In this recipe, you will learn how to troubleshoot SELinux policies, which is most often needed when access to some SELinux objects has been denied and you need to find out the reasons for it. In this recipe, we will show you how to work with the sealert
tool, which will create human-readable and understandable error messages to work with.
To complete this recipe, you will require a working installation of the CentOS 7 operating system with root privileges. It is assumed that you are working through this chapter recipe by recipe, so by now you should have installed the SELinux tools and applied the Working with policies recipe in this chapter, as we will produce some SELinux denial events in order to show you how to use the log file tools.

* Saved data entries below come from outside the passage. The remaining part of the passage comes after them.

(* ===== verification/Gopd.v ===== *)
(** Presenting frames: the kernel's [request_flush] and the [gopd] process
    ([userspace/gopd/src/main.rs]) as two tasks that may be switched at any point.

    Each task is a program counter over the shared mailbox, publish buffer and screen.
    The kernel copies byte by byte, [gopd] row by row; the mailbox fields a task reads
    or writes together are one step, [ack] and [req] are steps of their own. Between
    two flushes the kernel's task draws and moves the cursor as it likes. What it has drawn
    when it calls [request_flush] is recorded, and each call that is not dropped is logged. *)

From stdpp Require Import prelude list numbers strings.
From S2P Require Import Prelude Text Pmm Memory Display DisplaySpec.

Local Open Scope Z_scope.

(** ** The two tasks *)

(** Where the kernel's task is in [request_flush]: outside; [ack] read; copying rows
    [y0, y1), at byte [k]; copied; fields written. *)
Inductive kernel_pc := KRun | KAck (y0 y1 a : Z) | KCopy (y0 y1 k : Z) | KFields (y0 y1 : Z) | KBump (y0 y1 : Z).

(** Where [gopd] is in its loop: waiting for a request; [req] read; copying; drawn. *)
Inductive gopd_pc := GPoll | GSeen (r : Z) | GRows (r row y1 : Z) | GDrawn (r : Z).

(** What a call of [request_flush] asks to be shown: the back buffer as drawn so far, its rows
    from [f_y0] up to [f_y1], and the cursor. *)
Record frame_of := mkFrame { f_img : memory; f_y0 : Z; f_y1 : Z; f_cursor : Z * Z * Z }.

(** [called]: the call in progress; [given]: the calls [gopd] was to serve, in order. Neither is
    read by the program. *)
Record sys := mkSys {
  back : memory; publish : memory; fb : memory; mb : GopMailbox; cursor : Z * Z * Z; kpc : kernel_pc; gpc : gopd_pc; last_req : Z;
  called : option frame_of; given : list frame_of }.

Definition call (f : frame_of) (s : sys) : sys :=
  mkSys (back s) (publish s) (fb s) (mb s) (cursor s) (kpc s) (gpc s) (last_req s) (Some f) (given s).
Definition give (s : sys) : sys :=
  mkSys (back s) (publish s) (fb s) (mb s) (cursor s) (kpc s) (gpc s) (last_req s) (called s)
    (given s ++ match called s with Some f => [f] | None => [] end).

Definition set_req (r : Z) (m : GopMailbox) : GopMailbox :=
  mkMailbox (dirty_y m) (dirty_count m) r (ack m) (mb_cursor_x m) (mb_cursor_y m) (mb_cursor_kind m) (stop m).
Definition set_ack (a : Z) (m : GopMailbox) : GopMailbox :=
  mkMailbox (dirty_y m) (dirty_count m) (req m) a (mb_cursor_x m) (mb_cursor_y m) (mb_cursor_kind m) (stop m).
Definition set_fields (y0 y1 : Z) (c : Z * Z * Z) (m : GopMailbox) : GopMailbox :=
  let '(x, y, kind) := c in mkMailbox (u32 y0) (u32 (y1 - y0)) (req m) (ack m) x y kind (stop m).

Section protocol.
(** The geometry both sides were given. *)
Context (w h stride : Z).

Definition kernel (s : sys) (b p : memory) (m : GopMailbox) (c : Z * Z * Z) (k : kernel_pc) : sys := mkSys b p (fb s) m c k (gpc s) (last_req s) (called s) (given s).

Inductive kernel_step (s : sys) : sys → Prop :=
| k_draw b c : kpc s = KRun → kernel_step s (kernel s b (publish s) (mb s) c KRun)
| k_start y count y0 y1 : kpc s = KRun → y0 = Z.min y h → y1 = Z.min (u64 (y + count)) h → is_u 64 y → y0 < y1 →
    kernel_step s (call (mkFrame (back s) y0 y1 (cursor s)) (kernel s (back s) (publish s) (mb s) (cursor s) (KAck y0 y1 (ack (mb s)))))
| k_drop y0 y1 a : kpc s = KAck y0 y1 a → a ≠ req (mb s) → kernel_step s (kernel s (back s) (publish s) (mb s) (cursor s) KRun)
| k_accept y0 y1 a : kpc s = KAck y0 y1 a → a = req (mb s) →
    kernel_step s (give (kernel s (back s) (publish s) (mb s) (cursor s) (KCopy y0 y1 (4 * (y0 * w)))))
| k_byte y0 y1 k : kpc s = KCopy y0 y1 k → k < 4 * (y1 * w) →
    kernel_step s (kernel s (back s) (Memory.poke (publish s) k [back s k]) (mb s) (cursor s) (KCopy y0 y1 (k + 1)))
| k_copied y0 y1 k : kpc s = KCopy y0 y1 k → 4 * (y1 * w) ≤ k → kernel_step s (kernel s (back s) (publish s) (mb s) (cursor s) (KFields y0 y1))
| k_fields y0 y1 : kpc s = KFields y0 y1 →
    kernel_step s (kernel s (back s) (publish s) (set_fields y0 y1 (cursor s) (mb s)) (cursor s) (KBump y0 y1))
| k_bump y0 y1 : kpc s = KBump y0 y1 → kernel_step s (kernel s (back s) (publish s) (set_req (u32 (req (mb s) + 1)) (mb s)) (cursor s) KRun).

Definition gopd (s : sys) (f : memory) (m : GopMailbox) (g : gopd_pc) (l : Z) : sys := mkSys (back s) (publish s) f m (cursor s) (kpc s) g l (called s) (given s).

Inductive gopd_step (s : sys) : sys → Prop :=
| g_req r : gpc s = GPoll → r = req (mb s) → r ≠ last_req s → gopd_step s (gopd s (fb s) (mb s) (GSeen r) r)
| g_dirty r y y1 : gpc s = GSeen r → y = Z.min (dirty_y (mb s)) h → y1 = Z.min (u64 (y + dirty_count (mb s))) h →
    gopd_step s (gopd s (fb s) (mb s) (GRows r y y1) (last_req s))
| g_row r row y1 : gpc s = GRows r row y1 → row < y1 →
    gopd_step s (gopd s (copy_px (publish s) (row * w) (fb s) (row * stride) w) (mb s) (GRows r (row + 1) y1) (last_req s))
| g_cursor r row y1 : gpc s = GRows r row y1 → y1 ≤ row →
    gopd_step s (gopd s (draw_cursor stride w h (mb_cursor_x (mb s)) (mb_cursor_y (mb s)) (mb_cursor_kind (mb s)) (fb s)) (mb s) (GDrawn r) (last_req s))
| g_ack r : gpc s = GDrawn r → gopd_step s (gopd s (fb s) (set_ack r (mb s)) GPoll (last_req s)).

Definition sys_step (s s' : sys) : Prop := kernel_step s s' ∨ gopd_step s s'.

(** ** The contract: frames are presented whole *)

(** The rows of a frame, the first [n] of them, and its cursor, over what was on the screen. *)
Definition show_rows (f : frame_of) (n : nat) (scr : memory) : memory := copy_rows n (f_y0 f) w stride (f_img f) scr.
Definition show_cursor (c : Z * Z * Z) (scr : memory) : memory := let '(x, y, kind) := c in draw_cursor stride w h x y kind scr.
Definition show_frame (f : frame_of) (scr : memory) : memory := show_cursor (f_cursor f) (show_rows f (Z.to_nat (f_y1 f - f_y0 f)) scr).
Definition show_all (l : list frame_of) (scr : memory) : memory := foldl (λ scr f, show_frame f scr) scr l.

(** Whole frames: the screen after the last one presented, and the one [gopd] has yet to finish. *)
Record stage := mkStage { s_screen : memory; s_pending : option frame_of }.

(** ** Simulation *)

Definition copied (b p : memory) (lo hi : Z) : Prop := ∀ x, lo ≤ x < hi → p x = b x.

(** Nobody else is at the publish buffer while the kernel is. *)
Record idle (s : sys) (t : stage) : Prop := {
  id_ack : ack (mb s) = req (mb s) ∧ last_req s = req (mb s) ∧ gpc s = GPoll;
  id_screen : fb s = s_screen t;
  id_kpc : match kpc s with
    | KRun => True
    | KAck y0 y1 a => 0 ≤ y0 < y1 ∧ y1 ≤ h
    | KCopy y0 y1 k => 0 ≤ y0 < y1 ∧ y1 ≤ h ∧ 4 * (y0 * w) ≤ k ≤ 4 * (y1 * w) ∧ copied (back s) (publish s) (4 * (y0 * w)) k
    | KFields y0 y1 => 0 ≤ y0 < y1 ∧ y1 ≤ h ∧ copied (back s) (publish s) (4 * (y0 * w)) (4 * (y1 * w))
    | KBump y0 y1 => 0 ≤ y0 < y1 ∧ y1 ≤ h ∧ copied (back s) (publish s) (4 * (y0 * w)) (4 * (y1 * w)) ∧
        dirty_y (mb s) = y0 ∧ dirty_count (mb s) = y1 - y0 ∧ (mb_cursor_x (mb s), mb_cursor_y (mb s), mb_cursor_kind (mb s)) = cursor s
    end }.

Record presenting (s : sys) (t : stage) (f : frame_of) : Prop := {
  pr_ack : req (mb s) = u32 (ack (mb s) + 1) ∧ is_u 32 (ack (mb s));
  pr_kpc : kpc s = KRun ∨ ∃ y0 y1 a, kpc s = KAck y0 y1 a ∧ a ≠ req (mb s) ∧ 0 ≤ y0 < y1 ∧ y1 ≤ h;
  pr_rows : 0 ≤ f_y0 f < f_y1 f ∧ f_y1 f ≤ h;
  pr_copied : copied (f_img f) (publish s) (4 * (f_y0 f * w)) (4 * (f_y1 f * w));
  pr_mb : dirty_y (mb s) = f_y0 f ∧ dirty_count (mb s) = f_y1 f - f_y0 f ∧
    (mb_cursor_x (mb s), mb_cursor_y (mb s), mb_cursor_kind (mb s)) = f_cursor f;
  pr_gpc : match gpc s with
    | GPoll => last_req s = ack (mb s) ∧ fb s = s_screen t
    | GSeen r => r = req (mb s) ∧ last_req s = r ∧ fb s = s_screen t
    | GRows r row y1 => r = req (mb s) ∧ last_req s = r ∧ y1 = f_y1 f ∧ f_y0 f ≤ row ≤ y1 ∧ fb s = show_rows f (Z.to_nat (row - f_y0 f)) (s_screen t)
    | GDrawn r => r = req (mb s) ∧ last_req s = r ∧ fb s = show_frame f (s_screen t)
    end }.

Record sim (s : sys) (t : stage) : Prop := {
  si_u : is_u 32 (req (mb s));
  si_phase : match s_pending t with None => idle s t | Some f => presenting s t f end }.

Lemma u32_succ_ne a : is_u 32 a → u32 (a + 1) ≠ a.
Proof. unfold is_u, wrap. dlia. Qed.

Hypothesis geometry : 0 < w < 2 ^ 32 ∧ 0 < h < 2 ^ 32.

Lemma copied_byte b p lo k : lo ≤ k → copied b p lo k → copied b (Memory.poke p k [b k]) lo (k + 1).
Proof.
  intros Hk H x Hx. rewrite poke_byte. cbn [len length]. unfold len. cbn [length]. destruct (decide (k ≤ x < k + Z.of_nat 1)).
  - assert (x = k) as -> by lia. by rewrite Z.sub_diag.
  - apply H. lia.
Qed.

Lemma show_row f n scr p : copied (f_img f) p (4 * (f_y0 f * w)) (4 * (f_y1 f * w)) → f_y0 f + Z.of_nat n < f_y1 f →
  copy_px p ((f_y0 f + Z.of_nat n) * w) (show_rows f n scr) ((f_y0 f + Z.of_nat n) * stride) w = show_rows f (S n) scr.
Proof.
  intros Hc Hn. unfold show_rows. rewrite copy_rows_snoc. unfold copy_px. f_equal. apply peek_ext. intros x Hx. apply Hc. nia.
Qed.

(** Undisturbed, the steps of the kernel's task are [request_flush]. *)
Lemma copy_steps n s y0 y1 k : kpc s = KCopy y0 y1 k → k + Z.of_nat n = 4 * (y1 * w) →
  ∃ p, rtc kernel_step s (kernel s (back s) p (mb s) (cursor s) (KCopy y0 y1 (4 * (y1 * w)))) ∧
    ∀ x, p x = if decide (k ≤ x < 4 * (y1 * w)) then back s x else publish s x.
Proof.
  revert s k. induction n as [|n IH]; intros s k Hk Hn.
  - exists (publish s). assert (4 * (y1 * w) = k) as -> by lia. split; [|intros x; by rewrite decide_False by lia].
    destruct s. cbn in *. by subst.
  - destruct (IH (kernel s (back s) (Memory.poke (publish s) k [back s k]) (mb s) (cursor s) (KCopy y0 y1 (k + 1))) (k + 1)) as (p & Hr & Hp); [done|lia|].
    exists p. split; [eapply rtc_l; [by apply (k_byte s y0 y1 k); [|lia]|exact Hr]|]. intros x. rewrite Hp. cbn [kernel back publish]. rewrite poke_byte.
    unfold len. cbn [length]. destruct (decide (x = k)) as [->|].
    + rewrite decide_False, !decide_True by lia. by rewrite Z.sub_diag.
    + destruct (decide (k + 1 ≤ x < 4 * (y1 * w))); [by rewrite decide_True by lia|]. by rewrite !decide_False by lia.
Qed.

Lemma flush_steps (d : Display) b p m f g l y n : backbuf d = Some b → publish_buf d = Some p → mailbox_virt d = Some m → bpp d = 4 → width d = w → height d = h →
  is_u 64 y → Z.min y h < Z.min (u64 (y + n)) h → ack m = req m →
  ∃ s' p', rtc kernel_step (mkSys b p f m (cursor_x d, cursor_y d, cursor_kind d) KRun g l None []) s' ∧ kpc s' = KRun ∧ fb s' = f ∧ Some (mb s') = mailbox_virt (request_flush y n d) ∧
    publish_buf (request_flush y n d) = Some p' ∧ ∀ x, publish s' x = p' x.
Proof.
  intros Hb Hp Hm Hbpp Hw Hh Hy Hlt Hack. unfold request_flush. rewrite Hb, Hbpp. change (4 =? 4) with true. cbn [negb]. unfold clip_rows. rewrite Hm, Hp, Hw, Hh.
  set (y0 := Z.min y h) in *. set (y1 := Z.min (u64 (y + n)) h) in *. rewrite (proj2 (Z.leb_gt y1 y0)) by done. rewrite (proj2 (Z.eqb_eq _ _)) by done. cbn [negb].
  unfold is_u in Hy. assert (0 ≤ y0 * w ∧ y0 * w ≤ y1 * w) as Hmul by nia.
  set (c := (cursor_x d, cursor_y d, cursor_kind d)). set (s := mkSys b p f m c KRun g l None []).
  set (s1 := call (mkFrame b y0 y1 c) (kernel s b p m c (KAck y0 y1 (ack m)))). set (s2 := give (kernel s1 b p m c (KCopy y0 y1 (4 * (y0 * w))))).
  destruct (copy_steps (Z.to_nat (4 * (y1 * w) - 4 * (y0 * w))) s2 y0 y1 (4 * (y0 * w)) eq_refl ltac:(lia)) as (q & Hr & Hq).
  set (s3 := kernel s2 _ q _ _ _) in Hr. set (s4 := kernel s3 b q m c (KFields y0 y1)). set (s5 := kernel s4 b q (set_fields y0 y1 c m) c (KBump y0 y1)).
  eexists (kernel s5 b q (set_req (u32 (req (mb s5) + 1)) (mb s5)) c KRun), _. split.
  { eapply rtc_l; [by apply (k_start s y n y0 y1)|]. eapply rtc_l; [by apply (k_accept s1 y0 y1 (ack m))|]. etransitivity; [exact Hr|].
    eapply rtc_l; [by apply (k_copied s3 y0 y1 (4 * (y1 * w)))|]. eapply rtc_l; [by apply (k_fields s4 y0 y1)|]. apply rtc_once. by apply (k_bump s5 y0 y1). }
  split; [done|]. split; [done|]. split; [done|]. split; [done|]. intros x. cbn [kernel publish]. rewrite Hq. cbn [s2 s1 s kernel call give back publish].
  rewrite copy_px_byte by nia. replace (4 * (y0 * w) + 4 * ((y1 - y0) * w)) with (4 * (y1 * w)) by lia.
  destruct (decide _); [f_equal; lia|done].
Qed.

touch /var/www/html/test2.html semanage fcontext -a -t user_tmp_t /var/www/html/test2.html restorecon -v /var/www/html/test2.html curl http://localhost/test2.html
sealert -a /var/log/audit/audit.log
SELinux is preventing /usr/sbin/httpd from open access on the file /var/www/html/test2.html. /var/www/html/test2.html default label should be httpd_sys_content_t
Here in this recipe, we showed you how easily one can troubleshoot SELinux problems using the sealert
program. We started by provoking a SELinux deny access problem by creating a new file in the web root directory and assigning it a wrong context type of value user_tmp_t
, which has no access rule defined in the httpd
policy. Then, we used the curl
command to try and fetch the website and actually produce the Access Vector Cache (AVC) denial message in the SELinux logs. Denial messages are logged when SELinux denies access. The primary source where all SELinux logging information is stored is the audit log file, which can be found at /var/log/audit/audit.log
, and easier-to-read denial messages will also be written to /var/log/messages
. Here, instead of manually grepping for error messages and combining both log files, we use the sealert
tool, which is a convenience program that will parse the audit and messages log file and present valuable AVC content in a human-readable format. At the end of each alert message, you will also find a suggested solution to the problem. Please note that those are auto-generated messages and should always be questioned before applying.